Instructions to follow: Using the entries below, transcribe exactly the line containing "pose proof (Pos.size_gt" and each line that follows it to the end.

- - -

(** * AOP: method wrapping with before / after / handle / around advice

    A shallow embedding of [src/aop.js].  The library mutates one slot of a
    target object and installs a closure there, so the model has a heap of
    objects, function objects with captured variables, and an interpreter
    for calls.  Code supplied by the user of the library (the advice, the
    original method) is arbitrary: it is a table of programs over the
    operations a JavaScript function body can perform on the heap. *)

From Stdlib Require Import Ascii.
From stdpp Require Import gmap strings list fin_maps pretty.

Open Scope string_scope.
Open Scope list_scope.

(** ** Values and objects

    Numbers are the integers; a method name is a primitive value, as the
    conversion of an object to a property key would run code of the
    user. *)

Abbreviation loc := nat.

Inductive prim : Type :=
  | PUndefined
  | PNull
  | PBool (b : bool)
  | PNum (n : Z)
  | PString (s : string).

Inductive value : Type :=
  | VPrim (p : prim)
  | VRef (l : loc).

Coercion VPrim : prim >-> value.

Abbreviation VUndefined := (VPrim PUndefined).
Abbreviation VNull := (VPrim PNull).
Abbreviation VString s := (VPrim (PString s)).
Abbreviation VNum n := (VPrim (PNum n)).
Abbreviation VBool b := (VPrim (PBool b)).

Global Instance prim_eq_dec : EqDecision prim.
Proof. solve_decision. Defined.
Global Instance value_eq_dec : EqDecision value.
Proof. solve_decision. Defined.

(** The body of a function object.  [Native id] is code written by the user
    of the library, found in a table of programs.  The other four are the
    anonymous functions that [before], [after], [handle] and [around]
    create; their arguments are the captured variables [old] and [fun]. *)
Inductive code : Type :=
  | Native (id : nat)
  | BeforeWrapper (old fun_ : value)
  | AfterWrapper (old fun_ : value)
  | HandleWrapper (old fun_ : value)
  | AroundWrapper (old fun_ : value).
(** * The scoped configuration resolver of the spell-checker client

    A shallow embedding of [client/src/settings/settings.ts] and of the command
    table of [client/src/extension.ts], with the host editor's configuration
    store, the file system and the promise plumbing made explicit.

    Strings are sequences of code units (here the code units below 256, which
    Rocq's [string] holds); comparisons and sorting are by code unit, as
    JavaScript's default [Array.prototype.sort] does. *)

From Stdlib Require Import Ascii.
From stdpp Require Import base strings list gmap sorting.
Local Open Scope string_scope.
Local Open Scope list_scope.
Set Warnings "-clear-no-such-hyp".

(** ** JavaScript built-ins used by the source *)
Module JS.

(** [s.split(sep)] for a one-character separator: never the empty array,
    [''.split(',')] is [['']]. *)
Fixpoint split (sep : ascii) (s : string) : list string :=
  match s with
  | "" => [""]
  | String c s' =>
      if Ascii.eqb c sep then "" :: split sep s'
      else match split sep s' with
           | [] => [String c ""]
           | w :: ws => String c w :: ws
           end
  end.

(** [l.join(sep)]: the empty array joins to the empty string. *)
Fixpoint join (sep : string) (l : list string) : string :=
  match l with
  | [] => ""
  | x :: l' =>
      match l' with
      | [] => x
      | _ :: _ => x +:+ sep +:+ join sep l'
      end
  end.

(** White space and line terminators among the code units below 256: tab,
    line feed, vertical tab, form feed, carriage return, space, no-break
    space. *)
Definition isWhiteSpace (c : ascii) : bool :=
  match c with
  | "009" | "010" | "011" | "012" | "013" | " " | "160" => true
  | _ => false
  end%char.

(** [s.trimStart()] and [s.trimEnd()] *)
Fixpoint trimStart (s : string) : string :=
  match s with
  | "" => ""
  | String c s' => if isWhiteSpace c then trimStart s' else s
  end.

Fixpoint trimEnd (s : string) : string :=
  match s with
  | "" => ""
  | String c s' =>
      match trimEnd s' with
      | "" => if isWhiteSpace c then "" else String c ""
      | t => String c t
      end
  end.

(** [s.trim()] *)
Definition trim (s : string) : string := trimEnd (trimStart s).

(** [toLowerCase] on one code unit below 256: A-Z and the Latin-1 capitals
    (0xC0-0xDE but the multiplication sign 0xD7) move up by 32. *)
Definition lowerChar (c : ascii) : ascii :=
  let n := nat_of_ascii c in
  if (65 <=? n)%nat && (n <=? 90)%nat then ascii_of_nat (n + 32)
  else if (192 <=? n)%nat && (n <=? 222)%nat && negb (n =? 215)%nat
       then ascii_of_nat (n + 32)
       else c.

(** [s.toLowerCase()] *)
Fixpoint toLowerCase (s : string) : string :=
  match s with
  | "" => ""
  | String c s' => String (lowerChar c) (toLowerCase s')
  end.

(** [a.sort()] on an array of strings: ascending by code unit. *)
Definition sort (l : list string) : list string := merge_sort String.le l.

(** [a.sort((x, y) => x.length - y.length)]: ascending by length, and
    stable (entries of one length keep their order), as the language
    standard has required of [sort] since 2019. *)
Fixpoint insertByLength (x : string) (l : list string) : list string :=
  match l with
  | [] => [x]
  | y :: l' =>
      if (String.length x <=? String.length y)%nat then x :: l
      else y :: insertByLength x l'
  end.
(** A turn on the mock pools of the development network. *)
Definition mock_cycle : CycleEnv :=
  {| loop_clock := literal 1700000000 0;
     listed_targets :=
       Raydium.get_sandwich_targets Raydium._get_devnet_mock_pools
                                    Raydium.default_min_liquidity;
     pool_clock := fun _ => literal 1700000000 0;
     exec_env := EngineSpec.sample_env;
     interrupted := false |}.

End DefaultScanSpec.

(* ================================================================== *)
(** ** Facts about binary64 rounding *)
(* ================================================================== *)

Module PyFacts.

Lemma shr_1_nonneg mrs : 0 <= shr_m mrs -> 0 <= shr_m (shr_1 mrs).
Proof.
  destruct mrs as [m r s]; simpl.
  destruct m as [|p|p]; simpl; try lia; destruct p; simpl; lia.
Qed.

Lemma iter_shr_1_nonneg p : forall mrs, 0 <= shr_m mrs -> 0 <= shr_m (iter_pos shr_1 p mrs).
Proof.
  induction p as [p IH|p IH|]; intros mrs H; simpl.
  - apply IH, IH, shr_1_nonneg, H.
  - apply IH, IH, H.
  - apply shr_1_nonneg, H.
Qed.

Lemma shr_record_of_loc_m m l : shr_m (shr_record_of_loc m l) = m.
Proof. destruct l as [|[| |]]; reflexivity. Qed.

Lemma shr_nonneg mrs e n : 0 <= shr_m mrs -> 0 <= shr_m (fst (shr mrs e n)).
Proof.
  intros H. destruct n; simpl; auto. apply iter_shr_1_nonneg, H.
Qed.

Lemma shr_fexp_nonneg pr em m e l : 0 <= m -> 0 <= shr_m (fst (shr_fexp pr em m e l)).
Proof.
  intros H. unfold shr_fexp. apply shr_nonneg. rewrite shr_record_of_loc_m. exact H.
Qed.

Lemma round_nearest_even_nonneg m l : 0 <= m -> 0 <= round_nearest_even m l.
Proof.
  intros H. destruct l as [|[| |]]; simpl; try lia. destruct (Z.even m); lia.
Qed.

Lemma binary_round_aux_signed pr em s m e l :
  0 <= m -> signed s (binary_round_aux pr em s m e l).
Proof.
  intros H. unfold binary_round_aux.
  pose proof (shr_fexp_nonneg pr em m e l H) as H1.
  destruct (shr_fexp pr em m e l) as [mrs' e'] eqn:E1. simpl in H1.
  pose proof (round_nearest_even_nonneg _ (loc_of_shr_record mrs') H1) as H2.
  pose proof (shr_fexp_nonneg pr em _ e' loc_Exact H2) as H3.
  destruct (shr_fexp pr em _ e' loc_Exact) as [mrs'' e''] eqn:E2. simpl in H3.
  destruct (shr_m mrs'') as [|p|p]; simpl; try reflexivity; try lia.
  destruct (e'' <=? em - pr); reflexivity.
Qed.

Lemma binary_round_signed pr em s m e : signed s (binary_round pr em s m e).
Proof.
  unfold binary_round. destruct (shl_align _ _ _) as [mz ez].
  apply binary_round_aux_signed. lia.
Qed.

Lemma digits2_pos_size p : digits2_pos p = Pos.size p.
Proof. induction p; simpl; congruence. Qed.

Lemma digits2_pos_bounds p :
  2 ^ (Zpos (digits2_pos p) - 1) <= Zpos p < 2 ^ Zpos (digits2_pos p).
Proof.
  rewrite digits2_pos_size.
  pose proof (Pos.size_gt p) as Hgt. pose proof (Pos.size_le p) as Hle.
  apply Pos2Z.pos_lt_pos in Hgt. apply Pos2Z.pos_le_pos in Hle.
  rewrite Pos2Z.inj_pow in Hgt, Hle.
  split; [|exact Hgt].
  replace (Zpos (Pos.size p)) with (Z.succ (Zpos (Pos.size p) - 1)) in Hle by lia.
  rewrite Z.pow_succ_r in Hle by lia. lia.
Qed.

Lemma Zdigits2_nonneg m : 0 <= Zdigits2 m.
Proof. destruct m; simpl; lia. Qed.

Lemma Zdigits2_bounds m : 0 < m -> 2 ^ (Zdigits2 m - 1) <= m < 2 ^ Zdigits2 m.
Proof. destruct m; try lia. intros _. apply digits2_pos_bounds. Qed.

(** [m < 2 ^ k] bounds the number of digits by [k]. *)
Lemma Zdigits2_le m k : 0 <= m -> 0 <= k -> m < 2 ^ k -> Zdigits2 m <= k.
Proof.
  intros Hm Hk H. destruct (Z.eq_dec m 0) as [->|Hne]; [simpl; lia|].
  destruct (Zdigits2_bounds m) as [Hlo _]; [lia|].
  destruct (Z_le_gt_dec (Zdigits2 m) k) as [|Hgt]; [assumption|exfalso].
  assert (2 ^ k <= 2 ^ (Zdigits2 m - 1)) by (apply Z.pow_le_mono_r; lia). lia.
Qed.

- - -

Result of this task:
  pose proof (Pos.size_gt p) as Hgt. pose proof (Pos.size_le p) as Hle.
  apply Pos2Z.pos_lt_pos in Hgt. apply Pos2Z.pos_le_pos in Hle.
  rewrite Pos2Z.inj_pow in Hgt, Hle.
  split; [|exact Hgt].
  replace (Zpos (Pos.size p)) with (Z.succ (Zpos (Pos.size p) - 1)) in Hle by lia.
  rewrite Z.pow_succ_r in Hle by lia. lia.
Qed.

Lemma Zdigits2_nonneg m : 0 <= Zdigits2 m.
Proof. destruct m; simpl; lia. Qed.

Lemma Zdigits2_bounds m : 0 < m -> 2 ^ (Zdigits2 m - 1) <= m < 2 ^ Zdigits2 m.
Proof. destruct m; try lia. intros _. apply digits2_pos_bounds. Qed.

(** [m < 2 ^ k] bounds the number of digits by [k]. *)
Lemma Zdigits2_le m k : 0 <= m -> 0 <= k -> m < 2 ^ k -> Zdigits2 m <= k.
Proof.
  intros Hm Hk H. destruct (Z.eq_dec m 0) as [->|Hne]; [simpl; lia|].
  destruct (Zdigits2_bounds m) as [Hlo _]; [lia|].
  destruct (Z_le_gt_dec (Zdigits2 m) k) as [|Hgt]; [assumption|exfalso].
  assert (2 ^ k <= 2 ^ (Zdigits2 m - 1)) by (apply Z.pow_le_mono_r; lia). lia.
Qed.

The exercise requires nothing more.